(Saved data entries)
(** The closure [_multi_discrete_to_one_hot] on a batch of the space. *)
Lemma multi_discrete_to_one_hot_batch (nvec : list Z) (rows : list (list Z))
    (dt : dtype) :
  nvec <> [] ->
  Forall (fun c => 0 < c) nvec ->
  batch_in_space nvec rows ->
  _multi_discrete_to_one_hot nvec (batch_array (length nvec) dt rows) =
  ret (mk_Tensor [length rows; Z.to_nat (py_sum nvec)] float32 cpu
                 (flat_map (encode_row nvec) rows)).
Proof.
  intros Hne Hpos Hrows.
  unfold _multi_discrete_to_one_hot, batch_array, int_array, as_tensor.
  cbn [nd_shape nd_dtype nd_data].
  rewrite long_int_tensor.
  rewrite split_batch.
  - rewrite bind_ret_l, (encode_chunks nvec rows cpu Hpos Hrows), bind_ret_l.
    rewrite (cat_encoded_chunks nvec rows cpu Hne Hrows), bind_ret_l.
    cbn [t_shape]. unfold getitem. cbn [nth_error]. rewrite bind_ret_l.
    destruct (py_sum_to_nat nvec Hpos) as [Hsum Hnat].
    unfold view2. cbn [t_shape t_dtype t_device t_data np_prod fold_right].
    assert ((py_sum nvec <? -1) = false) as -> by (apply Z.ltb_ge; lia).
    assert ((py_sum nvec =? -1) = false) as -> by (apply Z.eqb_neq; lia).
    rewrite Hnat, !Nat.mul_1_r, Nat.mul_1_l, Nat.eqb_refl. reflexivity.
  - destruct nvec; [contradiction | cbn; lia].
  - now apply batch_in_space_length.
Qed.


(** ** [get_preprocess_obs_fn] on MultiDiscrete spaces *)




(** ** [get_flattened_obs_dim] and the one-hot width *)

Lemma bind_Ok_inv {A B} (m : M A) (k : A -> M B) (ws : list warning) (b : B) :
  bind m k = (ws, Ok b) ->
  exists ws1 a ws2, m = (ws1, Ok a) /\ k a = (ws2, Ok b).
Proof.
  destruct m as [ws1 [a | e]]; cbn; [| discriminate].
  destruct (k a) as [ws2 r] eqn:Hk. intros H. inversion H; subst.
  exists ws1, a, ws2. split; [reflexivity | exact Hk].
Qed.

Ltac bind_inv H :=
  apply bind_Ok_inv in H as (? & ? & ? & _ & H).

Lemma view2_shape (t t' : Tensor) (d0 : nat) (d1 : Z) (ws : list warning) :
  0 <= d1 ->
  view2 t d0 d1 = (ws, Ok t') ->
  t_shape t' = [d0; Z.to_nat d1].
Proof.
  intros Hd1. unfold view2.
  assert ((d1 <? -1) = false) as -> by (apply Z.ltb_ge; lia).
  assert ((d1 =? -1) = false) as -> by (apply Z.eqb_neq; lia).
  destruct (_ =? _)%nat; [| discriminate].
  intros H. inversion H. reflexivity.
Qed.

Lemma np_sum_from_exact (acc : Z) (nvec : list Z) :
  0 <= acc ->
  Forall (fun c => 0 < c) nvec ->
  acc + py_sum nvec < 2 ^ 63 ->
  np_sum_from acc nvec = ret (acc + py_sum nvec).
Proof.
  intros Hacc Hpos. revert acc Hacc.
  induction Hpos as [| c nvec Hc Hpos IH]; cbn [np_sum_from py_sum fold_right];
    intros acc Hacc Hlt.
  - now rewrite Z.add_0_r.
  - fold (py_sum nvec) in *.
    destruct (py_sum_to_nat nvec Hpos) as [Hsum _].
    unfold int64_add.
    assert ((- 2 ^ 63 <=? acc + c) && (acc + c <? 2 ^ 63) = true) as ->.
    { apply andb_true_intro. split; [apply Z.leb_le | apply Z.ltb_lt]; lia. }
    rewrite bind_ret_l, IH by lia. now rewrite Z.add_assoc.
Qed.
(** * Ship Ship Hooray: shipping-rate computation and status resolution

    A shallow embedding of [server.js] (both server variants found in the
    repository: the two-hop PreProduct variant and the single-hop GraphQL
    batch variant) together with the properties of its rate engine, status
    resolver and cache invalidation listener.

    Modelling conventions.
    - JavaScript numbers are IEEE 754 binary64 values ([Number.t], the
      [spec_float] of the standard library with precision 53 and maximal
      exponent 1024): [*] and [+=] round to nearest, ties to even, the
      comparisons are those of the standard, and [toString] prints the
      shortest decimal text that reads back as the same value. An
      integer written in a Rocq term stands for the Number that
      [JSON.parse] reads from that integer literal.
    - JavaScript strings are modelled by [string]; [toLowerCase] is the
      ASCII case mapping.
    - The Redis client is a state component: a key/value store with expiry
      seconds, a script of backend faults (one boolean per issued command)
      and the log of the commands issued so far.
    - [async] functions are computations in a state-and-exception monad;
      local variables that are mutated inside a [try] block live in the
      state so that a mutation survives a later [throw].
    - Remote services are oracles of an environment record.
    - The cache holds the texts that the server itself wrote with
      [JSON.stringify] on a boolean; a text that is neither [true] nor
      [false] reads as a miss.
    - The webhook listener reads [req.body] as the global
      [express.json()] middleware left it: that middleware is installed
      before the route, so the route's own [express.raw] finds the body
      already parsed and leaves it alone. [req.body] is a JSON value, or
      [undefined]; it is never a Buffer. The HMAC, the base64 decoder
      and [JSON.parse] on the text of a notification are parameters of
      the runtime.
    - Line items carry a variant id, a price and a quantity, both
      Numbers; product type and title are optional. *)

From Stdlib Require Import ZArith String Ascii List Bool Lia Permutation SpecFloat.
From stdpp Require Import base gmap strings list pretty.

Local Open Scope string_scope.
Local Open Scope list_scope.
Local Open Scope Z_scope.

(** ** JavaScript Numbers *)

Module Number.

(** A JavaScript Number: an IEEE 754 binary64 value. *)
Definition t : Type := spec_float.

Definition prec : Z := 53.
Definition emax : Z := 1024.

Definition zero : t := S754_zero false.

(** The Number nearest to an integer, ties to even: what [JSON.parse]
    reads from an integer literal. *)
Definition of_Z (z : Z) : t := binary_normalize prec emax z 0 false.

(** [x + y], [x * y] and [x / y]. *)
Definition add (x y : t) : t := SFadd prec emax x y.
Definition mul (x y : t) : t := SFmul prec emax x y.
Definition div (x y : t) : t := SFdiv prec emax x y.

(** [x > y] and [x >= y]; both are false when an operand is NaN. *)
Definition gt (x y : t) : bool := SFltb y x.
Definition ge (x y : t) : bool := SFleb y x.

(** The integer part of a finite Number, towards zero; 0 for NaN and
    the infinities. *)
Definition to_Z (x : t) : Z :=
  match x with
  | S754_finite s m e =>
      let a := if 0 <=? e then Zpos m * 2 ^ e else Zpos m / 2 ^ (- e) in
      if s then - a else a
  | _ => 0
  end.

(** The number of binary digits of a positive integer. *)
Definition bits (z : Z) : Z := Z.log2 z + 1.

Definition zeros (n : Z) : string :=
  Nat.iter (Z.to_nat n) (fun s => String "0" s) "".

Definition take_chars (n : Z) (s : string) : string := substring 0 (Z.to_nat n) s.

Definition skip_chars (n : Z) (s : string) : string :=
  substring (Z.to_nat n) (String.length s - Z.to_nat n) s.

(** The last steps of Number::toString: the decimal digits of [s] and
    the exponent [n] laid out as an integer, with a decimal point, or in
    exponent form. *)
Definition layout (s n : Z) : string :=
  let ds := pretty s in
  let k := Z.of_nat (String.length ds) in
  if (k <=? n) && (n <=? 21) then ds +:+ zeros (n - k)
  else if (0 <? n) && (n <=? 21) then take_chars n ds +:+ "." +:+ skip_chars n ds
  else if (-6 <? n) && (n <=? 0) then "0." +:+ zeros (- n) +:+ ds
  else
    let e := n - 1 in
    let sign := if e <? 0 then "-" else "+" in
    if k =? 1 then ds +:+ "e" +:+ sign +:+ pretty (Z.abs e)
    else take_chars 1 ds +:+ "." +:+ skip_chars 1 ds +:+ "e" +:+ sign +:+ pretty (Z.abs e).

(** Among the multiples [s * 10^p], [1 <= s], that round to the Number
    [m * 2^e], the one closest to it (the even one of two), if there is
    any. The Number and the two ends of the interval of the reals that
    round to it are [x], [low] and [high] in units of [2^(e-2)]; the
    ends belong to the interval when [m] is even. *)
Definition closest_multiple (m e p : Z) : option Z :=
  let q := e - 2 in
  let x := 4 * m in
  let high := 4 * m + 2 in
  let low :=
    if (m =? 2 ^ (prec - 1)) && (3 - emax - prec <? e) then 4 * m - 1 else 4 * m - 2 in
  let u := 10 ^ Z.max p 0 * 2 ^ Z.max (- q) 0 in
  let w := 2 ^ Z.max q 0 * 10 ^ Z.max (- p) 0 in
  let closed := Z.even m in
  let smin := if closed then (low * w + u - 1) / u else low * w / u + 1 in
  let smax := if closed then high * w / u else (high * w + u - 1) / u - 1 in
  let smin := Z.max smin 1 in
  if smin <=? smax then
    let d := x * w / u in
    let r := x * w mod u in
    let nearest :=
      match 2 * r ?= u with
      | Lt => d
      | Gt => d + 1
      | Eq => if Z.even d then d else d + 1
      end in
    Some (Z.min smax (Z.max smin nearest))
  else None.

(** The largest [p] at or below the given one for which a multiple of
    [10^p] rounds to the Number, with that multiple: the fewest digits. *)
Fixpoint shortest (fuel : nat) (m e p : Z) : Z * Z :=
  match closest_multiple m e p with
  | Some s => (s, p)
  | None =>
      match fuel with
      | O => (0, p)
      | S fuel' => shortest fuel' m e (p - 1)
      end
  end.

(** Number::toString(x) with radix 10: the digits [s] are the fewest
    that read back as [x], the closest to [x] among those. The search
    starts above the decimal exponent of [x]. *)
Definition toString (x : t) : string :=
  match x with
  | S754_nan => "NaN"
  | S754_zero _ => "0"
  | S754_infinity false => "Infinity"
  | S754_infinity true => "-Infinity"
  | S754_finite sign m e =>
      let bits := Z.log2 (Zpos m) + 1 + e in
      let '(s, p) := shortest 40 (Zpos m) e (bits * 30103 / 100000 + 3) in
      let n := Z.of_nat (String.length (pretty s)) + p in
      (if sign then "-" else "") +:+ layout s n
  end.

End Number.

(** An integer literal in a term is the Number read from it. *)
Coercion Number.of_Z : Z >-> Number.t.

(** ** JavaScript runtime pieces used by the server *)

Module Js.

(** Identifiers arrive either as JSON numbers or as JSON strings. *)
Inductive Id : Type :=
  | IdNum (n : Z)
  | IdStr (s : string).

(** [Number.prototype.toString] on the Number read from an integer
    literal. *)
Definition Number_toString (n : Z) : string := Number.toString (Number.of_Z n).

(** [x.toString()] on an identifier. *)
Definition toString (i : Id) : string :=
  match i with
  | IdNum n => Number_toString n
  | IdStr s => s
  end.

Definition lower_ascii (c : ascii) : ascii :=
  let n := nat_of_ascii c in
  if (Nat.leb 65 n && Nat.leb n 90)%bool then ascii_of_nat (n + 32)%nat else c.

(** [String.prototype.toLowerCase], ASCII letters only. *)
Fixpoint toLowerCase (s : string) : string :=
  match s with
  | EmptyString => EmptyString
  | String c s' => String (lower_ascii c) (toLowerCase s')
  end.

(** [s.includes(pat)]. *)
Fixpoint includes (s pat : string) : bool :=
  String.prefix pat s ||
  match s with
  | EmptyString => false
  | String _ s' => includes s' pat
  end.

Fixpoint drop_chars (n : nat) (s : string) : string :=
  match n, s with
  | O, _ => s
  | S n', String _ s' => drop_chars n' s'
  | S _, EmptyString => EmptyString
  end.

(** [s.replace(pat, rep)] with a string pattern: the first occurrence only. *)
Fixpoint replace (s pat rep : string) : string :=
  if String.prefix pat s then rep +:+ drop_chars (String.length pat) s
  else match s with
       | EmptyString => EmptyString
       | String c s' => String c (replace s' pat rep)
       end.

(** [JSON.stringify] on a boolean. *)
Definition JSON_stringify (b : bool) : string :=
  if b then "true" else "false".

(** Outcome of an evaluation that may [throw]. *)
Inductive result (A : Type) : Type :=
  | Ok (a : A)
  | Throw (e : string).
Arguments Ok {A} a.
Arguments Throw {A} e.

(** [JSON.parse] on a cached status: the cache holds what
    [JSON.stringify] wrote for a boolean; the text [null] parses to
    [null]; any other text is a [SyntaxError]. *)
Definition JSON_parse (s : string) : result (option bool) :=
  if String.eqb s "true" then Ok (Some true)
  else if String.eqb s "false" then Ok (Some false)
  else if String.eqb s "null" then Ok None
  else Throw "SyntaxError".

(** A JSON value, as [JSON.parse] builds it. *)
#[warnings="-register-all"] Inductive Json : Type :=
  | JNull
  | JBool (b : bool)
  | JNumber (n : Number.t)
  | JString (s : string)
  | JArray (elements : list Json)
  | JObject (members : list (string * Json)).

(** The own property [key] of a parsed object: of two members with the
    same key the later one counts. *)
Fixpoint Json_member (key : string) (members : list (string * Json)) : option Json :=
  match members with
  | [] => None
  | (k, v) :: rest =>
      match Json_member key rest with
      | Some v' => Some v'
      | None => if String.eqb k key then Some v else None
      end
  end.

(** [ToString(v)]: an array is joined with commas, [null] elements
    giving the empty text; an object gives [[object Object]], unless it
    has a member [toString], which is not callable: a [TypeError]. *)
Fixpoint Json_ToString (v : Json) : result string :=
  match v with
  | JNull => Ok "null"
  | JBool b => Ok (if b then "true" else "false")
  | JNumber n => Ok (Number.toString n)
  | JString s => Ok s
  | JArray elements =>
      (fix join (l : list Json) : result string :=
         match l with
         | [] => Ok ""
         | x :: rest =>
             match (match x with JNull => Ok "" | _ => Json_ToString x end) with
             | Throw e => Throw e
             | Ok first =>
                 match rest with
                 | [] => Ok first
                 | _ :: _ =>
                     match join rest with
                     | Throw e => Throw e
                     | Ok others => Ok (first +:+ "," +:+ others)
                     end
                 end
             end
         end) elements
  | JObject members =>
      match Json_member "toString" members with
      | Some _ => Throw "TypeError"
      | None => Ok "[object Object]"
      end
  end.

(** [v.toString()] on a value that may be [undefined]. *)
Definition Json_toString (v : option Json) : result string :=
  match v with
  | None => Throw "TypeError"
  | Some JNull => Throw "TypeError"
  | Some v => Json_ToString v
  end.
...
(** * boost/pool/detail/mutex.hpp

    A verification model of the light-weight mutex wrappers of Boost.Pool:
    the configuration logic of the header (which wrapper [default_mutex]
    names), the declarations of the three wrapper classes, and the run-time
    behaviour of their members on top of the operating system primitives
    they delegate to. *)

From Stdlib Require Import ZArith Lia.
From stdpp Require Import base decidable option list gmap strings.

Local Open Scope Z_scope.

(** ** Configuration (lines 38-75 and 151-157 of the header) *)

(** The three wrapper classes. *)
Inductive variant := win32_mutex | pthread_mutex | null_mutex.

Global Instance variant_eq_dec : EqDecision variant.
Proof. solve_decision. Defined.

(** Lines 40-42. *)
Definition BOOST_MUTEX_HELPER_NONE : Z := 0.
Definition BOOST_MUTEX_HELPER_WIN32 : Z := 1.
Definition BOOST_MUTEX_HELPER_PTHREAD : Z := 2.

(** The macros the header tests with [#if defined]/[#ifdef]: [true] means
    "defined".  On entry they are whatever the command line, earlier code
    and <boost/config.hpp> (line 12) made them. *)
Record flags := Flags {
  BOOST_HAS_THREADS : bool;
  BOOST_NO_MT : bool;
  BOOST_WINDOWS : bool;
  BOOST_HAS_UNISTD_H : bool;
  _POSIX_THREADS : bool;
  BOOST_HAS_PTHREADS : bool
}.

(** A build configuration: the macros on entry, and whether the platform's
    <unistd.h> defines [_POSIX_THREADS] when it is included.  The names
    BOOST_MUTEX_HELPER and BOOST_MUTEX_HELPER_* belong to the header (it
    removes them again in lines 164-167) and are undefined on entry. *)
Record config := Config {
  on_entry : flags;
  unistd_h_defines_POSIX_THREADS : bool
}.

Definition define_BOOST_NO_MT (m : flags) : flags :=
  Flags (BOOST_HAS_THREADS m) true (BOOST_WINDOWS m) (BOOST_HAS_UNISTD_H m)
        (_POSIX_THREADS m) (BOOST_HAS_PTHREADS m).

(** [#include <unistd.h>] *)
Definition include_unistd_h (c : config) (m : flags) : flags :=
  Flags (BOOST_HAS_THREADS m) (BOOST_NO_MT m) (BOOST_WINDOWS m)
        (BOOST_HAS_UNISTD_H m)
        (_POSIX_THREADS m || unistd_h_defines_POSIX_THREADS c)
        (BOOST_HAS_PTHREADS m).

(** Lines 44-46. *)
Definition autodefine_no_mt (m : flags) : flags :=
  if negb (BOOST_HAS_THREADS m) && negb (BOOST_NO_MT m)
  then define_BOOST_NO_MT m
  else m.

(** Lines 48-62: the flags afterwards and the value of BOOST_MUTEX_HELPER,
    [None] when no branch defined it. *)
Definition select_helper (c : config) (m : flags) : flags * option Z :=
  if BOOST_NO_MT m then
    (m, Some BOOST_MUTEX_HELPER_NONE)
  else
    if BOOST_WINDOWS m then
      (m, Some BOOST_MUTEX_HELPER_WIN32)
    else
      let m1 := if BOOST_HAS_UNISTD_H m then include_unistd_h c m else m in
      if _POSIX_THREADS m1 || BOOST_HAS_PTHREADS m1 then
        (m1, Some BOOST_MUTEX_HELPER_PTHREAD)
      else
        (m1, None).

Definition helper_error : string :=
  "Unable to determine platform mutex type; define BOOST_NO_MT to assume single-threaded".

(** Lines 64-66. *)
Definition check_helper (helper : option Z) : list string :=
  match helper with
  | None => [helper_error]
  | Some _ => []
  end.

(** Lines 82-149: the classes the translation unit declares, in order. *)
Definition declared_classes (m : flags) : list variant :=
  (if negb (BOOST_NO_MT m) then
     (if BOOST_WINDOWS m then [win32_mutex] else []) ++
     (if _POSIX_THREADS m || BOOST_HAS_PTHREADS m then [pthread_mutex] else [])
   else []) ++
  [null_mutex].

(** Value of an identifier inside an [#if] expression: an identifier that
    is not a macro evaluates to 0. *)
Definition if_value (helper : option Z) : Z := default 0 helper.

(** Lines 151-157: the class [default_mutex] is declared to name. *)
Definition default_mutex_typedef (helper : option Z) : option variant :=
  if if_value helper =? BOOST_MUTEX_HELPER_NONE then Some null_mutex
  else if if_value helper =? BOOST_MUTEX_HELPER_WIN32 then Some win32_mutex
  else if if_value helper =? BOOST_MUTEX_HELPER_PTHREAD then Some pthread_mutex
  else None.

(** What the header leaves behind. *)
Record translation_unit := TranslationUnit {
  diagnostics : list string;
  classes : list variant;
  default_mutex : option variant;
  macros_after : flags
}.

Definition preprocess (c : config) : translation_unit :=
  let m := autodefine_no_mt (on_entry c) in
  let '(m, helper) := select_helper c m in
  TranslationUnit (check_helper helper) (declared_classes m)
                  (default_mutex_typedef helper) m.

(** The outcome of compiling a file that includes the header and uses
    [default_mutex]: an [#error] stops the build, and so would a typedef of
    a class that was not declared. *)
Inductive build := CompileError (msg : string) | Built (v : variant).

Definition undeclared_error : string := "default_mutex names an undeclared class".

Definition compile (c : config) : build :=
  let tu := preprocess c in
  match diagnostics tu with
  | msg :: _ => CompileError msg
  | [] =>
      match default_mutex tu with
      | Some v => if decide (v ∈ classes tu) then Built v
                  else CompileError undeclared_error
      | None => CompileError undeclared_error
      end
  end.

- What this task involves
Look back at the entries above and repeat, unchanged, every line from the line holding "(** The closure" through the line holding "nvec (batch_array (length".

- Solution to this exercise
(** The closure [_multi_discrete_to_one_hot] on a batch of the space. *)
Lemma multi_discrete_to_one_hot_batch (nvec : list Z) (rows : list (list Z))
    (dt : dtype) :
  nvec <> [] ->
  Forall (fun c => 0 < c) nvec ->
  batch_in_space nvec rows ->
  _multi_discrete_to_one_hot nvec (batch_array (length nvec) dt rows) =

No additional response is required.